“Do you know where he is?”
“No. Maybe he’s set it to voice mail.” Head down, she tapped out a text message with her thumbs.
“What do you want to do?” Chase asked.
“I don’t know. Let me call Grandma Olive and my mom, and see what they know.” Five minutes later she’d talked to both women, but the lost look hadn’t faded from her face. No one knew anything.
Though he was fairly sure it was a bad idea, Chase offered the only solution he had. “Do you want to try Ryders?”
She didn’t hesitate for even a heartbeat. “Yes. Will you take me? Please? I’ll get changed.” Jane disappeared up the stairs, calling out “Thank you!” as she ran.
Chase put on his brand-new shoes and shrugged into his coat, cringing at the thought of going to Ryders looking as if he’d raided George Clooney’s closet. But this was the kind of thing a man did when he was falling for a woman.
And he was falling for her, no question. A dangerous proposition, falling for Jane Morgan.Complicateddidn’t even begin to describe her. She’d seemed so simple at first: an uptight secretary with an innocent curiosity about a tattooed bad boy.

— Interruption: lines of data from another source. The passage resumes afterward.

Lemma demo_reached : demo_reach (run_world demo_labels).1.1 (run_world demo_labels).1.2 demo_world.
Proof. apply run_world_reach. vm_compute. reflexivity. Qed.

Example demo_told : code <$> refused demo_world !! 2 = Some (lit "UNABLE_TO_VERIFY_LEAF_SIGNATURE").
Proof. vm_compute. reflexivity. Qed.
Example demo_log :
  Net.log (net demo_world) =
    map Net.Release [30; 31; 32; 33] ++ Net.Call 22 :: map Net.Release [20; 21; 22; 23] ++ [Net.Call 13; Net.Release 13].
Proof. vm_compute. reflexivity. Qed.

Definition demo_trusts (roots : option bytes) (certs : list certificate) : Prop := roots = Some (lit "acme").
Definition demo_names (c : certificate) (n : bytes) : Prop := n ∈ DNSNames c.

Lemma demo_verifies : dial_verifies demo_dial demo_trusts demo_names.
Proof.
  intros addr c certs Hd Hi. unfold demo_dial in Hd. rewrite Hi in Hd. simpl in Hd. case_bool_decide as Hc; [|done]. destruct Hc as [Hr Hn].
  injection Hd as <-. exists demo_cert, []. split_and!; [done|done|]. unfold demo_names. rewrite Hn. by_decide.
Qed.

Lemma tls_sockets_verified_witness :
  code <$> refused demo_world !! 2 = Some (lit "UNABLE_TO_VERIFY_LEAF_SIGNATURE") ∧
  ∃ host port reject ca sn ip certs rq,
    requests demo_world !! 1 = Some rq ∧ connect_request demo_roots host port reject ca sn = Some rq ∧
    approved demo_ParseIP demo_LookupIP demo_cfg (lit "tcp") host port ip ∧
    demo_dial (JoinHostPort ip (Itoa port)) (rq_config rq) = Ok certs ∧
    (reject = true → ∃ leaf rest, certs = leaf :: rest ∧
       demo_trusts (if bool_decide (ca = []) then None else demo_roots ca) certs ∧ demo_names leaf (if bool_decide (sn = []) then host else sn)).
Proof.
  split; [vm_compute; reflexivity|].
  destruct (tls_sockets_verified _ _ _ _ _ _ _ _ demo_trusts demo_names _ _ demo_world demo_verifies demo_reached) as (_ & _ & Hp & _).
  edestruct (Hp 1) as (host & port & rej & ca & sn & ip & certs & rq & H1 & H2 & H3 & H4 & _ & _ & H5); [vm_compute; reflexivity|].
  by exists host, port, rej, ca, sn, ip, certs, rq.
Defined.
(** The callbacks an operation takes over; that of a udp_send that fails at once
    stays with the caller. *)
Definition takes (o : op) : list Z :=
  match o with OpSend _ (Some _) _ _ cb => option_list cb | _ => [] end.

Inductive reachable : list Z → world → Prop :=
| reachable_new : reachable [] newNetState
| reachable_step issued o w w' :
    reachable issued w → (∀ h, h ∈ takes o → h ∉ issued) → world_step o w = Some w' → reachable (takes o ++ issued) w'.

End Run.
End Dgram.

(** ** One socket *)

Section Socket.
Import Sock.

Definition messages (ps : list post) : list bytes := omap (λ p, match p with Message d => Some d | _ => None end) ps.

Definition frees (s : sock) : list post := match onMessage s with Some _ => [FreeOnMessage] | None => [] end.

Record sock_inv (h : option Z) (s : sock) : Prop := {
  s_handle : onMessage s = h;
  s_posts : ∃ kept, map fst (ran s) ++ queue s = map Message kept ++ (if running s then [] else frees s) ∧
              kept `sublist_of` filter (λ d, d ≠ []) (arrived s);
  s_credit : credit s = length (messages (queue s));
  s_cap : (credit s <= maxUDPInFlight)%nat
}.

Lemma messages_app a b : messages (a ++ b) = messages a ++ messages b.
Proof. apply omap_app. Qed.

Lemma sock_step_inv h l s s' : step l s = Some s' → sock_inv h s → sock_inv h s'.
Proof.
  intros Hs [H1 (kept & H2 & H3) H4 H5]. destruct l as [d failed|ok|]; simpl in Hs.
  - unfold pump_read in Hs. destruct (running s) eqn:Hrun; [|done]. destruct (zlen d <=? _); [|done]. simpl in Hs.
    injection Hs as <-. set (takes := negb (bool_decide (d = [])) && (credit s <? maxUDPInFlight)%nat).
    assert (Htk : takes = true → d ≠ [] ∧ (credit s < maxUDPInFlight)%nat).
    { unfold takes. rewrite andb_true_iff, negb_true_iff, bool_decide_eq_false. intros [? ?%Nat.ltb_lt]. done. }
    clearbody takes. rewrite app_nil_r in H2. split; try done.
    + exists (kept ++ if takes then [d] else []). split.
      * simpl. rewrite app_assoc, H2, map_app, <-!app_assoc. f_equal. destruct takes, failed; simpl; try done.
      * simpl. rewrite filter_app. apply sublist_app; [done|]. destruct takes; [|apply sublist_nil_l].
        rewrite filter_cons_True by (by apply Htk). done.
    + simpl. rewrite !messages_app, !length_app. destruct takes, failed; try destruct (onMessage s); simpl; lia.
    + simpl. destruct takes; [|done]. destruct Htk as [_ ?]; [done|]. lia.
  - unfold run_post in Hs. destruct (queue s) as [|p ps] eqn:Hq; simplify_eq. split; try done.
    + exists kept. split; [|done]. simpl. by rewrite map_app, <-app_assoc.
    + simpl. rewrite H4. destruct p; simpl; lia.
    + simpl. destruct p; lia.
  - simplify_eq. split; try done. by exists kept.
Qed.
(** What the parts of a world say about one call. *)
Record ledger (c : Z) (a : option asyncCall) (w : world) : Prop := {
  l_id : is_Some a → c <= nextID w;
  l_inflight : c ∈ inflight w ↔ is_Some a ∧ is_settled a = false;
  l_queued : (occ c (queued (posts w)) <= Nat.b2n (is_posted a))%nat;
  l_settles : occ c (settles (log w)) = Nat.b2n (is_settled a && negb (is_cancelled a));
  l_fns : occ c (fns_freed (log w)) = Nat.b2n (is_settled a);
  l_promise : (occ c (promises_freed (log w)) + occ c (freeing (posts w)) <= Nat.b2n (is_settled a))%nat
}.

Record accounted (w : world) : Prop := {
  acc_pending : pending w = Z.of_nat (awaited w) + skew w;
  acc_ledger : ∀ c, ledger c (calls w !! c) w
}.

(** Two worlds that differ in nothing the accounts are about. *)
Record same_accounts (w w' : world) : Prop := {
  sa_calls : calls w' = calls w;
  sa_inflight : inflight w' = inflight w;
  sa_pending : pending w' = pending w;
  sa_posts : posts w' = posts w;
  sa_id : nextID w' = nextID w;
  sa_skew : skew w' = skew w;
  sa_settles : settles (log w') = settles (log w);
  sa_fns : fns_freed (log w') = fns_freed (log w);
  sa_promises : promises_freed (log w') = promises_freed (log w)
}.

#[export] Instance same_accounts_refl : Reflexive same_accounts.
Proof. by constructor. Qed.

#[export] Instance same_accounts_trans : Transitive same_accounts.
Proof. intros x y z [] []. constructor; etrans; eassumption. Qed.

Lemma accounted_same w w' : same_accounts w w' → accounted w → accounted w'.
Proof.
  intros [Hc Hi Hp Hps Hid Hd Hs Hf Hpr] [Hpend Hled]. split.
  - unfold awaited. by rewrite Hp, Hc, Hd.
  - intros c. destruct (Hled c). rewrite Hc. split; by rewrite ?Hi, ?Hps, ?Hid, ?Hs, ?Hf, ?Hpr.
Qed.

Create HintDb accounts.

Lemma sa_ctx cs w : same_accounts w (cancel_ctx cs w). Proof. by constructor. Qed.
Lemma sa_stream st s w : same_accounts w (set_stream st s w). Proof. by constructor. Qed.
Lemma sa_open x w : same_accounts w (with_open x w). Proof. by constructor. Qed.
Lemma sa_aborts m w : same_accounts w (with_aborts m w). Proof. by constructor. Qed.

Lemma sa_noise es w : settles es = [] → fns_freed es = [] → promises_freed es = [] → same_accounts w (emit es w).
Proof. intros H1 H2 H3. constructor; try done; simpl; unfold settles, fns_freed, promises_freed in *;
  by rewrite omap_app, ?H1, ?H2, ?H3, app_nil_r. Qed.

Lemma sa_finish st w : same_accounts w (finish st w).
Proof.
  unfold finish. destruct (streams w !! st) as [s|]; [|done]. destruct (finished s); [done|].
  etrans; [apply sa_stream|]. etrans; [apply sa_ctx|]. apply sa_open.
Qed.

Lemma sa_close_body st w : same_accounts w (close_body st w).
Proof. unfold close_body. destruct (streams w !! st); [apply sa_stream|done]. Qed.

Lemma sa_deliver st n ok w : same_accounts w (deliver st n ok w).
Proof. unfold deliver. destruct (streams w !! st); [apply sa_stream|done]. Qed.

#[export] Hint Resolve sa_ctx sa_stream sa_open sa_aborts sa_finish sa_close_body sa_deliver same_accounts_refl : accounts.

Lemma sa_closeOpenStreams w : same_accounts w (closeOpenStreams w).
Proof. unfold closeOpenStreams. induction (elements (open w)) as [|st l IH]; [done|]. simpl. etrans; [exact IH|apply sa_finish]. Qed.

Lemma sa_settle c k r canc g w : same_accounts w (settle c k r canc g w).2.
Proof.
  destruct k as [abortID|st ctrl|st]; simpl; [| |done].
  - unfold settle_fetch.
    assert (same_accounts w (if bool_decide (abortID ≠ []) then with_aborts (delete abortID (aborts w)) w else w)) as Ha
      by (case_bool_decide; auto with accounts).
    etrans; [exact Ha|]. generalize (if bool_decide (abortID ≠ []) then with_aborts (delete abortID (aborts w)) w else w).
    intros w1. destruct r; simpl; auto with accounts. destruct canc; simpl; auto with accounts.
    destruct g; simpl; repeat (etrans; [|apply sa_close_body || apply sa_ctx || apply sa_open]); auto with accounts.
  - unfold settle_pull. etrans; [apply (sa_ctx {[c]})|].
    assert (∀ w, same_accounts w (emit [FreesCtrl ctrl] w)) as Hn by (intros; by apply sa_noise).
    assert (∀ w, same_accounts w (emit [Closes ctrl] w)) as Hn' by (intros; by apply sa_noise).
    destruct r, canc; simpl; (etrans; [|apply Hn]); auto with accounts.
    etrans; [|apply Hn']. apply sa_finish.
Qed.

(** *** Calls come and go *)

Lemma occ_snoc_none {A} (f : A → option Z) c l x : f x = None → occ c (omap f (l ++ [x])) = occ c (omap f l).
Proof. intros Hx. rewrite omap_app. simpl. by rewrite Hx, app_nil_r. Qed.

Lemma occ_snoc_some {A} (f : A → option Z) c l x d :
  f x = Some d → occ c (omap f (l ++ [x])) = (occ c (omap f l) + if decide (d = c) then 1 else 0)%nat.
Proof. intros Hx. rewrite omap_app. simpl. rewrite Hx, occ_app, occ_cons. simpl. lia. Qed.

Lemma accounted_new k w :
  accounted w → accounted (asyncPromise k true w).
Proof.
  intros [Hp Hl].
  assert (Hnone : calls w !! (nextID w + 1) = None).
  { destruct (calls w !! (nextID w + 1)) eqn:Hc; [|done]. destruct (Hl (nextID w + 1)) as [Hid _ _ _ _ _].
    rewrite Hc in Hid. specialize (Hid ltac:(done)). lia. }
  split; simpl.
  - unfold awaited in *. simpl. rewrite map_sum_new by done. simpl. change (uncancelled (MkCall k false Working)) with 1%nat. lia.
  - intros c. destruct (decide (c = nextID w + 1)) as [->|Hne].
    + rewrite lookup_insert_eq. destruct (Hl (nextID w + 1)) as [_ H2 H3 H4 H5 H6]. rewrite Hnone in *.
      split; simpl in *; try done; try lia. set_solver.
    + rewrite lookup_insert_ne by done. destruct (Hl c) as [H1 H2 H3 H4 H5 H6].
      split; simpl; try done; [intros; specialize (H1 ltac:(done)); lia|]. set_solver.
Qed.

Ha. He couldn’t have been more wrong. Now he was embarrassed to think he’d planned to add a little excitement to her proper life. Instead, she’d left him reeling. Jane Morgan was the female equivalent of dynamite. Innocuous and harmless…until it found a spark and exploded.
Chase was doomed.
When he heard her footsteps, he looked up, wondering which incarnation of Jane he’d find. She hadn’t dressed for Ryders this time. She wore jeans again, and heeled boots and a pretty red sweater. They looked like a real couple actually, and Chase found himself smiling despite the circumstances. “Ready?”
She grabbed her coat and they dashed to his truck.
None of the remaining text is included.